Technischer Hürdenlauf
Je nach Studiendesign und gewünschtem Schwerpunkt variiert die Abhängigkeit der technischen Infrastruktur für Mobile Research. Für Marktforscher mag es verlockend sein, dass Befragungsteilnehmer immer ein Smartphone in der Tasche haben und „always on“ sind. Die Umsetzung gestaltet sich allerdings oft um einiges schwieriger als ursprünglich gedacht.
So sind für die Befragungen mit einem so schnellen Tool wie SMS ganz andere technische Rahmenbedingungen zu berücksichtigen als bei Messebefragungen, die auf Tablet PCs durchgeführt werden.
Wesentliches Unterscheidungsmerkmal bei mobilen Befragungen ist, ob die Befragung online oder offline durchgeführt werden soll (siehe Tabelle). Für beide Varianten gibt es unterschiedliche technische Umsetzungen und sie unterscheiden sich in ihren Möglichkeiten.
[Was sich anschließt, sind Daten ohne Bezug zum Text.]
(* ===== verification/Sha1.v ===== *)
(** SHA-1 of libtomcrypt (sha1.c): the compression function as it is unrolled
    and in the variant for small code, the operations on the state, and their
    equality with the definition of FIPS 180. *)

From S2P Require Import Prelude MdHash.

Local Open Scope Z_scope.

Module Sha1.

Definition F0 (x y z : Z) : Z := Z.lxor z (Z.land x (Z.lxor y z)).
Definition F1 (x y z : Z) : Z := Z.lxor (Z.lxor x y) z.
Definition F2 (x y z : Z) : Z := Z.lor (Z.land x y) (Z.land z (Z.lor x y)).
Definition F3 (x y z : Z) : Z := Z.lxor (Z.lxor x y) z.

(** The words a, b, c, d, e. *)
Definition regs : Type := Z * Z * Z * Z * Z.

(** The macros FF0 to FF3, as the new values of [e] and [b]. *)
Definition FF (F : Z -> Z -> Z -> Z) (K : Z) (W : list Z) (a b c d e i : Z) : Z * Z :=
  (u32 (ROL a 5 + F b c d + e + znth W i + K), ROL b 30).

Definition load_block (buf : list Z) : list Z :=
  map (fun i => load32h (znth buf (4 * i)) (znth buf (4 * i + 1)) (znth buf (4 * i + 2)) (znth buf (4 * i + 3))) (seqZ 0 16).

(** [for (i = 16; i < 80; i++) W[i] = ...], where [i] is the length of [W]. *)
Fixpoint expand (n : nat) (W : list Z) : list Z :=
  match n with
  | O => W
  | S n =>
      let i := zlen W in
      expand n (W ++ [ROL (Z.lxor (Z.lxor (Z.lxor (znth W (i - 3)) (znth W (i - 8))) (znth W (i - 14))) (znth W (i - 16))) 1])
  end.

(** A loop [for (; i < limit; )] over five rounds, and its number. *)
Fixpoint rounds (F : Z -> Z -> Z -> Z) (K : Z) (W : list Z) (n : nat) (limit i : Z) (r : regs) : Z * regs :=
  if i <? limit then
    match n with
    | O => (i, r)
    | S n =>
        let '(a, b, c, d, e) := r in
        let '(e, b) := FF F K W a b c d e i in
        let '(d, a) := FF F K W e a b c d (i + 1) in
        let '(c, e) := FF F K W d e a b c (i + 2) in
        let '(b, d) := FF F K W c d e a b (i + 3) in
        let '(a, c) := FF F K W b c d e a (i + 4) in
        rounds F K W n limit (i + 5) (a, b, c, d, e)
    end
  else (i, r).

(** The loop of LTC_SMALL_CODE. *)
Fixpoint small_rounds (F : Z -> Z -> Z -> Z) (K : Z) (W : list Z) (n : nat) (limit i : Z) (r : regs) : Z * regs :=
  if i <? limit then
    match n with
    | O => (i, r)
    | S n =>
        let '(a, b, c, d, e) := r in
        let '(e, b) := FF F K W a b c d e i in
        let i := i + 1 in
        let t := e in let e := d in let d := c in let c := b in let b := a in let a := t in
        small_rounds F K W n limit i (a, b, c, d, e)
    end
  else (i, r).

(** What the four loops are applied to. *)
Section Compress.
Context (loop : (Z -> Z -> Z -> Z) -> Z -> list Z -> nat -> Z -> Z -> regs -> Z * regs).

Definition four_loops (W : list Z) (r : regs) : regs :=
  let '(i, r) := loop F0 0x5a827999 W 20 20 0 r in
  let '(i, r) := loop F1 0x6ed9eba1 W 20 40 i r in
  let '(i, r) := loop F2 0x8f1bbcdc W 20 60 i r in
  let '(_, r) := loop F3 0xca62c1d6 W 20 80 i r in
  r.

Definition compress_with (state buf : list Z) : list Z :=
  let W := expand 64 (load_block buf) in
  match state with
  | [s0; s1; s2; s3; s4] =>
      let '(a, b, c, d, e) := four_loops W (s0, s1, s2, s3, s4) in
      [u32 (s0 + a); u32 (s1 + b); u32 (s2 + c); u32 (s3 + d); u32 (s4 + e)]
  | _ => state
  end.
End Compress.

Definition sha1_compress : list Z -> list Z -> list Z := compress_with rounds.
Definition sha1_compress_small : list Z -> list Z -> list Z := compress_with small_rounds.

Definition sha1_state0 : list Z := [0x67452301; 0xefcdab89; 0x98badcfe; 0x10325476; 0xc3d2e1f0].

Definition sha1_digest (state : list Z) : list Z := concat (map store32h state).

Definition sha1_init (buf : list Z) : md_state := md_init sha1_state0 buf.
Definition sha1_process : md_state -> list Z -> option md_state := md_process sha1_compress.
Definition sha1_done : md_state -> option (list Z) := md_done sha1_compress STORE64H sha1_digest.

(** ** FIPS 180 *)

Definition Ch (x y z : Z) : Z := Z.lxor (Z.land x y) (Z.land (Z.lnot x) z).
Definition Parity (x y z : Z) : Z := Z.lxor (Z.lxor x y) z.
Definition Maj (x y z : Z) : Z := Z.lxor (Z.lxor (Z.land x y) (Z.land x z)) (Z.land y z).

Definition fips_f (t : Z) : Z -> Z -> Z -> Z :=
  if t <? 20 then Ch else if t <? 40 then Parity else if t <? 60 then Maj else Parity.
Definition fips_K (t : Z) : Z :=
  if t <? 20 then 0x5a827999 else if t <? 40 then 0x6ed9eba1 else if t <? 60 then 0x8f1bbcdc else 0xca62c1d6.

(** Message schedule, extended by [n] words. *)
Fixpoint fips_schedule (n : nat) (W : list Z) : list Z :=
  match n with
  | O => W
  | S n =>
      let w k := znth W (zlen W - k) in
      fips_schedule n (W ++ [ROTL (Z.lxor (Z.lxor (Z.lxor (w 3) (w 8)) (w 14)) (w 16)) 1])
  end.

Definition fips_round (W : list Z) (r : regs) (t : Z) : regs :=
  let '(a, b, c, d, e) := r in
  let T := u32 (ROTL a 5 + fips_f t b c d + e + fips_K t + znth W t) in
  (T, a, ROTL b 30, c, d).

Definition fips_compress (H M : list Z) : list Z :=
  let W := fips_schedule 64 (load_block M) in
  match H with
  | [h0; h1; h2; h3; h4] =>
      let '(a, b, c, d, e) := foldl (fips_round W) (h0, h1, h2, h3, h4) (seqZ 0 80) in
      [u32 (a + h0); u32 (b + h1); u32 (c + h2); u32 (d + h3); u32 (e + h4)]
  | _ => H
  end.

(** The SHA-1 hash of a message. *)
Definition fips_sha1 (l : list Z) : list Z := md_hash fips_compress STORE64H sha1_digest sha1_state0 l.

(** ** The loops *)

Definition small_step (F : Z -> Z -> Z -> Z) (K : Z) (W : list Z) (r : regs) (i : Z) : regs :=
  let '(a, b, c, d, e) := r in (u32 (ROL a 5 + F b c d + e + znth W i + K), a, ROL b 30, c, d).

Lemma small_rounds_foldl F K W n m i r : (m <= n)%nat ->
  small_rounds F K W n (i + Z.of_nat m) i r = (i + Z.of_nat m, foldl (small_step F K W) r (seqZ i (Z.of_nat m))).
Proof.
  revert n i r. induction m as [|m IH]; intros n i r Hn.
  - assert (E : i + Z.of_nat 0 = i) by lia. rewrite E. destruct n; cbn [small_rounds]; by rewrite (proj2 (Z.ltb_ge i i)) by lia.
  - destruct n as [|n]; [lia|]. cbn [small_rounds]. rewrite (proj2 (Z.ltb_lt i _)) by lia.
    destruct r as [[[[a b] c] d] e]. cbv beta iota zeta delta [FF]. replace (i + Z.of_nat (S m)) with ((i + 1) + Z.of_nat m) by lia.
    rewrite IH by lia. rewrite (seqZ_cons i) by lia. replace (Z.pred (Z.of_nat (S m))) with (Z.of_nat m) by lia. done.
Qed.

Lemma seqZ_five i : seqZ i 5 = [i; i + 1; i + 2; i + 3; i + 4].
Proof. rewrite !seqZ_cons by lia. change (seqZ _ (Z.pred _)) with (@nil Z). rewrite <-!Z.add_1_r, <-!Z.add_assoc. done. Qed.

Lemma rounds_foldl F K W n m i r : (m <= n)%nat ->
  rounds F K W n (i + 5 * Z.of_nat m) i r = (i + 5 * Z.of_nat m, foldl (small_step F K W) r (seqZ i (5 * Z.of_nat m))).
Proof.
  revert n i r. induction m as [|m IH]; intros n i r Hn.
  - assert (E : i + 5 * Z.of_nat 0 = i) by lia. rewrite E. destruct n; cbn [rounds]; by rewrite (proj2 (Z.ltb_ge i i)) by lia.
  - destruct n as [|n]; [lia|]. cbn [rounds]. rewrite (proj2 (Z.ltb_lt i _)) by lia.
    destruct r as [[[[a b] c] d] e]. cbv beta iota zeta delta [FF]. replace (i + 5 * Z.of_nat (S m)) with ((i + 5) + 5 * Z.of_nat m) by lia.
    rewrite IH by lia. replace (5 * Z.of_nat (S m)) with (5 + 5 * Z.of_nat m) by lia.
    by rewrite (seqZ_app i 5), foldl_app, seqZ_five by lia.
Qed.

(** ** The compression function *)

(** Both variants: one fold over the steps 0 to 79. *)
Definition step (W : list Z) (r : regs) (i : Z) : regs :=
  if i <? 20 then small_step F0 0x5a827999 W r i
  else if i <? 40 then small_step F1 0x6ed9eba1 W r i
  else if i <? 60 then small_step F2 0x8f1bbcdc W r i
  else small_step F3 0xca62c1d6 W r i.

Lemma foldl_step W F K i r :
  (forall r j, i <= j < i + 20 -> step W r j = small_step F K W r j) ->
  foldl (small_step F K W) r (seqZ i 20) = foldl (step W) r (seqZ i 20).
Proof.
  intros Hs. assert (Hin : Forall (fun j => i <= j < i + 20) (seqZ i 20)) by (apply Forall_seqZ; lia).
  revert r. induction Hin as [|j l Hj _ IH]; intros r; [done|]. cbn. by rewrite Hs, IH.
Qed.

Lemma four_loops_step loop W r :
  (forall F K i r, loop F K W 20%nat (i + 20) i r = (i + 20, foldl (small_step F K W) r (seqZ i 20))) ->
  four_loops loop W r = foldl (step W) r (seqZ 0 80).
Proof.
  intros Hl. unfold four_loops.
  pose proof (Hl F0 0x5a827999 0) as E0. pose proof (Hl F1 0x6ed9eba1 20) as E1.
  pose proof (Hl F2 0x8f1bbcdc 40) as E2. pose proof (Hl F3 0xca62c1d6 60) as E3. cbn [Z.add Pos.add] in *.
  rewrite E0, E1, E2, E3. change 80 with (20 + (20 + (20 + 20))) at 1. rewrite !seqZ_app, !foldl_app by lia.
  cbn [Z.add Pos.add].
  rewrite !foldl_step; [done|..]; unfold step; intros r' j Hj;
    repeat match goal with |- context [j <? ?n] => destruct (Z.ltb_spec j n); [try lia|try lia] end; done.
Qed.

Lemma sha1_compress_steps W r : four_loops rounds W r = foldl (step W) r (seqZ 0 80).
Proof. apply four_loops_step. intros F K i r'. exact (rounds_foldl F K W 20 4 i r' ltac:(lia)). Qed.

Lemma sha1_small_steps W r : four_loops small_rounds W r = foldl (step W) r (seqZ 0 80).
Proof. apply four_loops_step. intros F K i r'. exact (small_rounds_foldl F K W 20 20 i r' ltac:(lia)). Qed.

Ltac bitwise := apply Z.bits_inj'; intros ? ?;
  rewrite ?Z.lxor_spec, ?Z.lor_spec, ?Z.land_spec, ?Z.lxor_spec, ?Z.lor_spec, ?Z.land_spec, ?Z.lnot_spec by lia;
  repeat match goal with |- context [Z.testbit ?x ?n] => destruct (Z.testbit x n) end; reflexivity.

Lemma F0_Ch x y z : F0 x y z = Ch x y z.
Proof. unfold F0, Ch. bitwise. Qed.
Lemma F2_Maj x y z : F2 x y z = Maj x y z.
Proof. unfold F2, Maj. bitwise. Qed.

Definition regs_u32 (r : regs) : Prop :=
  let '(a, b, c, d, e) := r in is_u32 a /\ is_u32 b /\ is_u32 c /\ is_u32 d /\ is_u32 e.

Lemma small_step_u32 F K W r i : regs_u32 r -> regs_u32 (small_step F K W r i).
Proof.
  destruct r as [[[[a b] c] d] e]. intros (Ha & Hb & Hc & Hd & He). cbn.
  split_and!; [apply u32_range|done|apply ROL_u32|done|done].
Qed.

Lemma small_step_fips F K W r i : regs_u32 r -> (forall x y z, F x y z = fips_f i x y z) -> K = fips_K i ->
  small_step F K W r i = fips_round W r i.
Proof.
  destruct r as [[[[a b] c] d] e]. intros (Ha & Hb & _) HF ->. cbn.
  rewrite HF, !ROL_ROTL by (done || lia). by rewrite Z.add_shuffle0.
Qed.

Lemma step_ok W r i : regs_u32 r -> regs_u32 (step W r i) /\ step W r i = fips_round W r i.
Proof.
  intros Hr. unfold step.
  destruct (i <? 20) eqn:E1; [|destruct (i <? 40) eqn:E2; [|destruct (i <? 60) eqn:E3]];
    (split; [by apply small_step_u32|]); apply small_step_fips; try done;
    unfold fips_f, fips_K; rewrite ?E1, ?E2, ?E3; try done; intros; [apply F0_Ch|apply F2_Maj].
Qed.

Lemma steps_ok W l r : regs_u32 r -> foldl (step W) r l = foldl (fips_round W) r l.
Proof.
  revert r. induction l as [|i l IH]; intros r Hr; [done|]. cbn. destruct (step_ok W r i Hr) as [Hr' <-]. by apply IH.
Qed.

Lemma load_block_u32 buf : Forall is_u32 (load_block buf).
Proof. apply Forall_map, Forall_true. intros i. apply load32h_u32. Qed.

Lemma expand_ok n W : Forall is_u32 W -> expand n W = fips_schedule n W.
Proof.
  revert W. induction n as [|n IH]; intros W HW; [done|]. cbn [expand fips_schedule]. cbv zeta.
  set (x := Z.lxor _ _). assert (Hx : is_u32 x) by (repeat apply lxor_u32; by apply znth_u32).
  rewrite <-(ROL_ROTL x) by (done || lia). apply IH.
  apply Forall_app. split; [done|]. repeat constructor; apply ROL_u32.
Qed.

Definition state_ok (w : list Z) : Prop := zlen w = 5 /\ Forall is_u32 w.

Lemma state_ok_inv w : state_ok w -> exists a b c d e, w = [a; b; c; d; e] /\ regs_u32 (a, b, c, d, e).
Proof.
  intros [Hl Hw]. unfold zlen in Hl. destruct w as [|a [|b [|c [|d [|e [|]]]]]]; try (cbn in Hl; lia).
  exists a, b, c, d, e. split; [done|]. rewrite !Forall_cons in Hw. cbn. tauto.
Qed.

Lemma sha1_compress_ok w b : state_ok w -> state_ok (sha1_compress w b) /\ sha1_compress w b = fips_compress w b.
Proof.
  intros Hw. apply state_ok_inv in Hw as (s0 & s1 & s2 & s3 & s4 & -> & Hr).
  unfold sha1_compress, compress_with, fips_compress. rewrite expand_ok by apply load_block_u32.
  rewrite sha1_compress_steps, steps_ok by done. destruct (foldl _ _ _) as [[[[a b'] c] d] e]. split.
  - split; [done|]. repeat (apply Forall_cons; split; [apply u32_range|]). constructor.
  - by rewrite (Z.add_comm s0), (Z.add_comm s1), (Z.add_comm s2), (Z.add_comm s3), (Z.add_comm s4).
Qed.

Lemma sha1_hash_fips l : md_hash sha1_compress STORE64H sha1_digest sha1_state0 l = fips_sha1 l.
Proof.
  apply md_hash_ext with (P := state_ok); [|by apply sha1_compress_ok].
  split; [done|]. repeat (apply Forall_cons; split; [by split|]). constructor.
Qed.

(** ** Properties *)

(** C27: sha1_init, any sequence of sha1_process calls and sha1_done succeed
    and compute the SHA-1 hash of FIPS 180 over the bytes of all calls, whatever
    the buffer of the state held before and however the calls cut the message;
    the message length is counted modulo 2^64 bits. *)
Theorem sha1_is_fips180 (buf : list Z) (ls : list (list Z)) : zlen buf = 64 ->
  exists md, md_feed sha1_compress (sha1_init buf) ls = Some md /\ sha1_done md = Some (fips_sha1 (concat ls)).
Proof.
  intros Hb. rewrite <-sha1_hash_fips. apply md_stream_ok; done.
Qed.

Lemma sha1_is_fips180_witness :
  exists md, md_feed sha1_compress (sha1_init (replicate 64 9)) [[97]; []; [98; 99]] = Some md /\
    sha1_done md = Some (fips_sha1 (concat [[97]; []; [98; 99]])).
Proof. apply (sha1_is_fips180 (replicate 64 9) [[97]; []; [98; 99]]). reflexivity. Defined.

(** The compression function as it is compiled, with five rounds in each
    pass of its loops and the registers renamed, and the one for small code,
    with one round in each pass and the registers moved, are equal on every
    state and every block. *)
Theorem sha1_small_code_equiv (state buf : list Z) : sha1_compress state buf = sha1_compress_small state buf.
Proof.
  unfold sha1_compress, sha1_compress_small, compress_with.
  destruct state as [|s0 [|s1 [|s2 [|s3 [|s4 [|? ?]]]]]]; [reflexivity..| |reflexivity].
  rewrite sha1_compress_steps, sha1_small_steps. reflexivity.
Qed.

(** The test vectors of sha1_test. *)
Example sha1_test_1 : fips_sha1 [97; 98; 99] =
  [0xa9; 0x99; 0x3e; 0x36; 0x47; 0x06; 0x81; 0x6a; 0xba; 0x3e; 0x25; 0x71; 0x78; 0x50; 0xc2; 0x6c; 0x9c; 0xd0; 0xd8; 0x9d].
Proof. vm_compute. reflexivity. Qed.

(** [abcdbcdecdefdefgefghfghighijhijkijkljklmklmnlmnomnopnopq] *)
Example sha1_test_2 : fips_sha1 (concat (map (fun i => seqZ i 4) (seqZ 97 14))) =
  [0x84; 0x98; 0x3E; 0x44; 0x1C; 0x3B; 0xD2; 0x6E; 0xBA; 0xAE; 0x4A; 0xA1; 0xF9; 0x51; 0x29; 0xE5; 0xE5; 0x46; 0x70; 0xF1].
Proof. vm_compute. reflexivity. Qed.
End Sha1.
Bei Befragungen online über mobile Geräte rufen die Teilnehmer direkt aus einer Einladungs-Mail oder SMS die Fragebögen im Browser des Mobilgeräts auf. Die unterschiedlichen Browser (Safari, Opera, Handy-spezifische Browser etc.) spielen eine wesentliche Rolle bei der Darstellung der Fragebögen und dem weiteren Funktionsumfang der Befragung. Dank Smartphones ist die Zeit der Minibrowser zwar voraussichtlich bald beendet, trotzdem müssen diese noch berücksichtigt werden. Soll die Befragung auf verschiedenen Geräten erfolgen, kann die Umsetzung kompliziert werden. Nicht jede Standardsoftware bietet die automatische Anpassung etwa auf verschiedene Displaygrößen als Funktionalität an.
Zu erwägen ist auch, dass Endgeräte möglicherweise nicht internetfähig sind, sei es dass sie technisch nicht konfiguriert sind oder kein entsprechender Tarif gebucht wurde.
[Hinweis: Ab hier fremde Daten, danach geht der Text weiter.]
Definition set_s_writepayload (x : buffer) (s : sess) : sess :=
  mksess x (s_writequeue s) (s_bufs s) (s_readbuf s) (s_payload s) (s_transseq s) (s_recvseq
    s) (s_dataallowed s) (s_authdone s) (s_reply_queue s) (s_recv s) (s_trans s) (s_datarecv
    s) (s_datatrans s) (s_last_trx_packet_time s) (s_last_packet_time s) (s_now s) (s_random
    s) (s_sock_in s) (s_sock_out s) (s_sent s).
Definition set_s_writequeue (x : Q) (s : sess) : sess :=
  mksess (s_writepayload s) x (s_bufs s) (s_readbuf s) (s_payload s) (s_transseq s)
    (s_recvseq s) (s_dataallowed s) (s_authdone s) (s_reply_queue s) (s_recv s) (s_trans s)
    (s_datarecv s) (s_datatrans s) (s_last_trx_packet_time s) (s_last_packet_time s) (s_now
    s) (s_random s) (s_sock_in s) (s_sock_out s) (s_sent s).
Definition set_s_bufs (x : gmap positive buffer) (s : sess) : sess :=
  mksess (s_writepayload s) (s_writequeue s) x (s_readbuf s) (s_payload s) (s_transseq s)
    (s_recvseq s) (s_dataallowed s) (s_authdone s) (s_reply_queue s) (s_recv s) (s_trans s)
    (s_datarecv s) (s_datatrans s) (s_last_trx_packet_time s) (s_last_packet_time s) (s_now
    s) (s_random s) (s_sock_in s) (s_sock_out s) (s_sent s).
Definition set_s_readbuf (x : option buffer) (s : sess) : sess :=
  mksess (s_writepayload s) (s_writequeue s) (s_bufs s) x (s_payload s) (s_transseq s)
    (s_recvseq s) (s_dataallowed s) (s_authdone s) (s_reply_queue s) (s_recv s) (s_trans s)
    (s_datarecv s) (s_datatrans s) (s_last_trx_packet_time s) (s_last_packet_time s) (s_now
    s) (s_random s) (s_sock_in s) (s_sock_out s) (s_sent s).
Definition set_s_payload (x : option buffer) (s : sess) : sess :=
  mksess (s_writepayload s) (s_writequeue s) (s_bufs s) (s_readbuf s) x (s_transseq s)
    (s_recvseq s) (s_dataallowed s) (s_authdone s) (s_reply_queue s) (s_recv s) (s_trans s)
    (s_datarecv s) (s_datatrans s) (s_last_trx_packet_time s) (s_last_packet_time s) (s_now
    s) (s_random s) (s_sock_in s) (s_sock_out s) (s_sent s).
Definition set_s_transseq (x : Z) (s : sess) : sess :=
  mksess (s_writepayload s) (s_writequeue s) (s_bufs s) (s_readbuf s) (s_payload s) x
    (s_recvseq s) (s_dataallowed s) (s_authdone s) (s_reply_queue s) (s_recv s) (s_trans s)
    (s_datarecv s) (s_datatrans s) (s_last_trx_packet_time s) (s_last_packet_time s) (s_now
    s) (s_random s) (s_sock_in s) (s_sock_out s) (s_sent s).
Definition set_s_recvseq (x : Z) (s : sess) : sess :=
  mksess (s_writepayload s) (s_writequeue s) (s_bufs s) (s_readbuf s) (s_payload s)
    (s_transseq s) x (s_dataallowed s) (s_authdone s) (s_reply_queue s) (s_recv s) (s_trans
    s) (s_datarecv s) (s_datatrans s) (s_last_trx_packet_time s) (s_last_packet_time s)
    (s_now s) (s_random s) (s_sock_in s) (s_sock_out s) (s_sent s).
Definition set_s_dataallowed (x : bool) (s : sess) : sess :=
  mksess (s_writepayload s) (s_writequeue s) (s_bufs s) (s_readbuf s) (s_payload s)
    (s_transseq s) (s_recvseq s) x (s_authdone s) (s_reply_queue s) (s_recv s) (s_trans s)
    (s_datarecv s) (s_datatrans s) (s_last_trx_packet_time s) (s_last_packet_time s) (s_now
    s) (s_random s) (s_sock_in s) (s_sock_out s) (s_sent s).
Definition set_s_reply_queue (x : list buffer) (s : sess) : sess :=
  mksess (s_writepayload s) (s_writequeue s) (s_bufs s) (s_readbuf s) (s_payload s)
    (s_transseq s) (s_recvseq s) (s_dataallowed s) (s_authdone s) x (s_recv s) (s_trans s)
    (s_datarecv s) (s_datatrans s) (s_last_trx_packet_time s) (s_last_packet_time s) (s_now
    s) (s_random s) (s_sock_in s) (s_sock_out s) (s_sent s).
Definition set_s_recv (x : key_ctx St Zs) (s : sess) : sess :=
  mksess (s_writepayload s) (s_writequeue s) (s_bufs s) (s_readbuf s) (s_payload s)
    (s_transseq s) (s_recvseq s) (s_dataallowed s) (s_authdone s) (s_reply_queue s) x
    (s_trans s) (s_datarecv s) (s_datatrans s) (s_last_trx_packet_time s)
    (s_last_packet_time s) (s_now s) (s_random s) (s_sock_in s) (s_sock_out s) (s_sent s).
Definition set_s_trans (x : key_ctx St Zs) (s : sess) : sess :=
  mksess (s_writepayload s) (s_writequeue s) (s_bufs s) (s_readbuf s) (s_payload s)
    (s_transseq s) (s_recvseq s) (s_dataallowed s) (s_authdone s) (s_reply_queue s) (s_recv
    s) x (s_datarecv s) (s_datatrans s) (s_last_trx_packet_time s) (s_last_packet_time s)
    (s_now s) (s_random s) (s_sock_in s) (s_sock_out s) (s_sent s).
Definition set_s_datarecv (x : Z) (s : sess) : sess :=
  mksess (s_writepayload s) (s_writequeue s) (s_bufs s) (s_readbuf s) (s_payload s)
    (s_transseq s) (s_recvseq s) (s_dataallowed s) (s_authdone s) (s_reply_queue s) (s_recv
    s) (s_trans s) x (s_datatrans s) (s_last_trx_packet_time s) (s_last_packet_time s)
    (s_now s) (s_random s) (s_sock_in s) (s_sock_out s) (s_sent s).
Definition set_s_datatrans (x : Z) (s : sess) : sess :=
  mksess (s_writepayload s) (s_writequeue s) (s_bufs s) (s_readbuf s) (s_payload s)
    (s_transseq s) (s_recvseq s) (s_dataallowed s) (s_authdone s) (s_reply_queue s) (s_recv
    s) (s_trans s) (s_datarecv s) x (s_last_trx_packet_time s) (s_last_packet_time s) (s_now
    s) (s_random s) (s_sock_in s) (s_sock_out s) (s_sent s).
Definition set_s_last_trx_packet_time (x : Z) (s : sess) : sess :=
  mksess (s_writepayload s) (s_writequeue s) (s_bufs s) (s_readbuf s) (s_payload s)
    (s_transseq s) (s_recvseq s) (s_dataallowed s) (s_authdone s) (s_reply_queue s) (s_recv
    s) (s_trans s) (s_datarecv s) (s_datatrans s) x (s_last_packet_time s) (s_now s)
    (s_random s) (s_sock_in s) (s_sock_out s) (s_sent s).
Definition set_s_last_packet_time (x : Z) (s : sess) : sess :=
  mksess (s_writepayload s) (s_writequeue s) (s_bufs s) (s_readbuf s) (s_payload s)
    (s_transseq s) (s_recvseq s) (s_dataallowed s) (s_authdone s) (s_reply_queue s) (s_recv
    s) (s_trans s) (s_datarecv s) (s_datatrans s) (s_last_trx_packet_time s) x (s_now s)
    (s_random s) (s_sock_in s) (s_sock_out s) (s_sent s).
Definition set_s_random (x : R) (s : sess) : sess :=
  mksess (s_writepayload s) (s_writequeue s) (s_bufs s) (s_readbuf s) (s_payload s)
    (s_transseq s) (s_recvseq s) (s_dataallowed s) (s_authdone s) (s_reply_queue s) (s_recv
    s) (s_trans s) (s_datarecv s) (s_datatrans s) (s_last_trx_packet_time s)
    (s_last_packet_time s) (s_now s) x (s_sock_in s) (s_sock_out s) (s_sent s).
Definition set_s_sock_in (x : list read_event) (s : sess) : sess :=
  mksess (s_writepayload s) (s_writequeue s) (s_bufs s) (s_readbuf s) (s_payload s)
    (s_transseq s) (s_recvseq s) (s_dataallowed s) (s_authdone s) (s_reply_queue s) (s_recv
    s) (s_trans s) (s_datarecv s) (s_datatrans s) (s_last_trx_packet_time s)
    (s_last_packet_time s) (s_now s) (s_random s) x (s_sock_out s) (s_sent s).
Definition set_s_sock_out (x : list write_event) (s : sess) : sess :=
  mksess (s_writepayload s) (s_writequeue s) (s_bufs s) (s_readbuf s) (s_payload s)
    (s_transseq s) (s_recvseq s) (s_dataallowed s) (s_authdone s) (s_reply_queue s) (s_recv
    s) (s_trans s) (s_datarecv s) (s_datatrans s) (s_last_trx_packet_time s)
    (s_last_packet_time s) (s_now s) (s_random s) (s_sock_in s) x (s_sent s).
Definition set_s_sent (x : list Z) (s : sess) : sess :=
  mksess (s_writepayload s) (s_writequeue s) (s_bufs s) (s_readbuf s) (s_payload s)
    (s_transseq s) (s_recvseq s) (s_dataallowed s) (s_authdone s) (s_reply_queue s) (s_recv
    s) (s_trans s) (s_datarecv s) (s_datatrans s) (s_last_trx_packet_time s)
    (s_last_packet_time s) (s_now s) (s_random s) (s_sock_in s) (s_sock_out s) x.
Alle Befragungsteilnehmer mit diesen Voraussetzungen fallen somit im Vorfeld schon aus. Aber auch zusätzlich anfallende und unter Umständen nicht transparente Kosten für die Teilnehmer einer mobilen Online-Umfrage (Internettarif, Roaming) können sich auf die Response-Rate negativ auswirken oder zur Verärgerung der Probanden führen. Auch muss während der Befragung eine Internetverbindung gewährleistet sein: z.B. kann es bei einer Befragung im Fernverkehr bei schlechter Netzabdeckung durchaus zu Ausfällen kommen. Für im Browser ausgeführte Befragungen muss die eingeschränkte Verwendungsmöglichkeit der Sensoren berücksichtigt werden. Einsätze von Kamera, Video- und Audioaufnahmen sind darin nicht oder nur eingeschränkt möglich.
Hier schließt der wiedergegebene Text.